M. Edgeworth Angelina Ch. iii: Be not in a pet or a pucker!
[UK]Beppo in London xxii: Those things which put our ladies in such puckers!
[US]J. Neal Brother Jonathan I 202: Edith was in tears [...] Miriam, in a ‘plaguy pucker’.
[US]R.M. Bird Nick of the Woods II 208: I was in what thee may call a pucker, not knowing what to do.
[UK]D. Jerrold Mrs. Caudle’s Curtain Lectures 47: I’m sure those Briggs girls – the little minxes! – put me into such a pucker.
[US]F.M. Whitcher Widow Bedott Papers (1883) 120: ’Twas nat’ral enough [...] that the squire’s wife should be in a terrible pucker to see the Ladies’ Book.
[Scot]John o’ Groat Jrnl 2 Jan. 4/1: ‘Tell him not to be in a pucker,’ sez I.
[Ire]C.J. Kickham Knocknagow 365: ’Twas well I didn’t tumble up against her, I was in such a pucker to make her mind ’asy about Mat.
W.D. Howells Annie Kilburn xxix: He was in such a pucker about her [F&H].
[US]G.D. Chase ‘Cape Cod Dialect’ in DN II:v 300: pucker, n.
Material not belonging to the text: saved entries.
(** A resolved deny entry that no covering entry exceeds decides. *)
Lemma deepest_deny q path cwd t r :
  kind q = KRestricted → resolve_candidate_path path cwd = Some t →
  mk_resolved r Deny ∈ resolved_entries_with_cwd q cwd → covers t (mk_resolved r Deny) →
  (∀ e, e ∈ resolved_entries_with_cwd q cwd → covers t e → length (components (r_path e)) ≤ length (components r)) →
  resolve_access_with_cwd q path cwd = Deny.
Proof using Type.
  intros Hk Ht Hin Hc Hmax. eapply (access_of_decides _ _ _ _ (mk_resolved r Deny)); [done|done|].
  split_and!; [done|done|]. intros e He Hce. specialize (Hmax e He Hce). cbn [r_path r_access].
  destruct (decide (length (components (r_path e)) = length (components r))) as [Hl|]; [right|left; lia].
  split; [by eapply prefix_same_length|]. by destruct (r_access e); cbn; lia.
Qed.

(** Replacing the allow side of a policy keeps its denials.  Every deny
    entry of the old policy is in the new one unless an external sandbox is in
    charge; no path becomes more accessible than the new allow side makes it;
    and a path below a deny entry, with no more specific entry, is denied. *)
Theorem deny_restrictions_survive (p existing : FileSystemSandboxPolicy) (cwd c : rstring)
    (Hc : from_absolute cwd = Some c) (Hokp : policy_ok p) (Hok : policy_ok existing) :
  let q := preserve_deny_read_restrictions_from p existing in
  (∀ d, d ∈ entries existing → e_access d = Deny → kind p ≠ KExternalSandbox →
     kind q = KRestricted ∧ ∃ e, e ∈ entries q ∧ (e = d ∨ entry_eqb e d = true)) ∧
  (∀ path, resolve_access_with_cwd q path cwd = resolve_access_with_cwd p path cwd ∨
           resolve_access_with_cwd q path cwd = Deny) ∧
  (∀ d r path t, d ∈ entries existing → e_access d = Deny → kind p ≠ KExternalSandbox →
     resolve_entry_path (e_path d) (Some c) = Some r → resolve_candidate_path path cwd = Some t →
     covers t (mk_resolved r Deny) →
     (∀ e, e ∈ resolved_entries_with_cwd q cwd → covers t e → length (components (r_path e)) ≤ length (components r)) →
     resolve_access_with_cwd q path cwd = Deny).
Proof using current_dir_absolute.
  cbv zeta. split_and!; [intros; by apply preserve_keeps|intros; apply preserve_never_widens|].
  intros d r path t Hd Ha Hne Hres Ht Hcov Hmax.
  destruct (preserve_keeps p existing d Hd Ha Hne) as (Hkq & e & He & Heq).
  assert (canonical c) as Hcc by by eapply from_absolute_Some.
  assert (e_access e = Deny ∧ ∃ pa, resolve_entry_path (e_path e) (Some c) = Some pa ∧ path_eq pa r) as (Hea & pa & Hpa & Hpeq).
  { destruct Heq as [->|[Hp Hacc%bool_decide_eq_true]%andb_prop]; [by split; [|exists r]|].
    split; [congruence|]. pose proof (preserve_ok p existing Hokp Hok) as Hokq. unfold policy_ok in *.
    rewrite Forall_forall in *. eapply same_path_resolves; eauto. }
  unfold path_eq in Hpeq. apply (deepest_deny _ _ _ t pa); [done|done| | |].
  - apply elem_resolved. exists e. by rewrite Hc.
  - unfold covers in *. cbn [r_path] in *. by rewrite Hpeq.
  - by rewrite Hpeq.
Qed.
Hurry. ‘Don’t be in such a great pucker.’.
[UK]B. MacMahon Children of the Rainbow 130: Bidamn! [...] You have me in a proper pucker.
[Ire]M. Ryan et al. No Shoes in Summer n.p.: By the time he arrived I was in a bit of a pucker [BS].

SE in slang uses

In compounds

pucker-assed (adj.) [-assed sfx]

(US) timid, fearful; also as adv.

[US]L. Heineman Paco’s Story (1987) 184: Lieutenant Stennett, the English major from Dartmouth, who’d been sitting pucker-assed on the other side of the night laager.
[[US](con. 1967) E. Spencer Welcome to Vietnam (1989) 6: That first view of the stuff always puckered my ass right up].
J. Ellroy My Dark Places 152: I had to be a locked-down, uptight, pucker-assed motherfucker.
thebookofoshenry.blogspot.com Journal 5 Sept. 🌐 I took all the half assed thoughts—like the chaadvicken—and all the pucker assed characters—like Unrayth The Wise, Zagnut the Unholy, and Sphincter Boy—and used them as fertilizer for a sub-epic adventurous farce.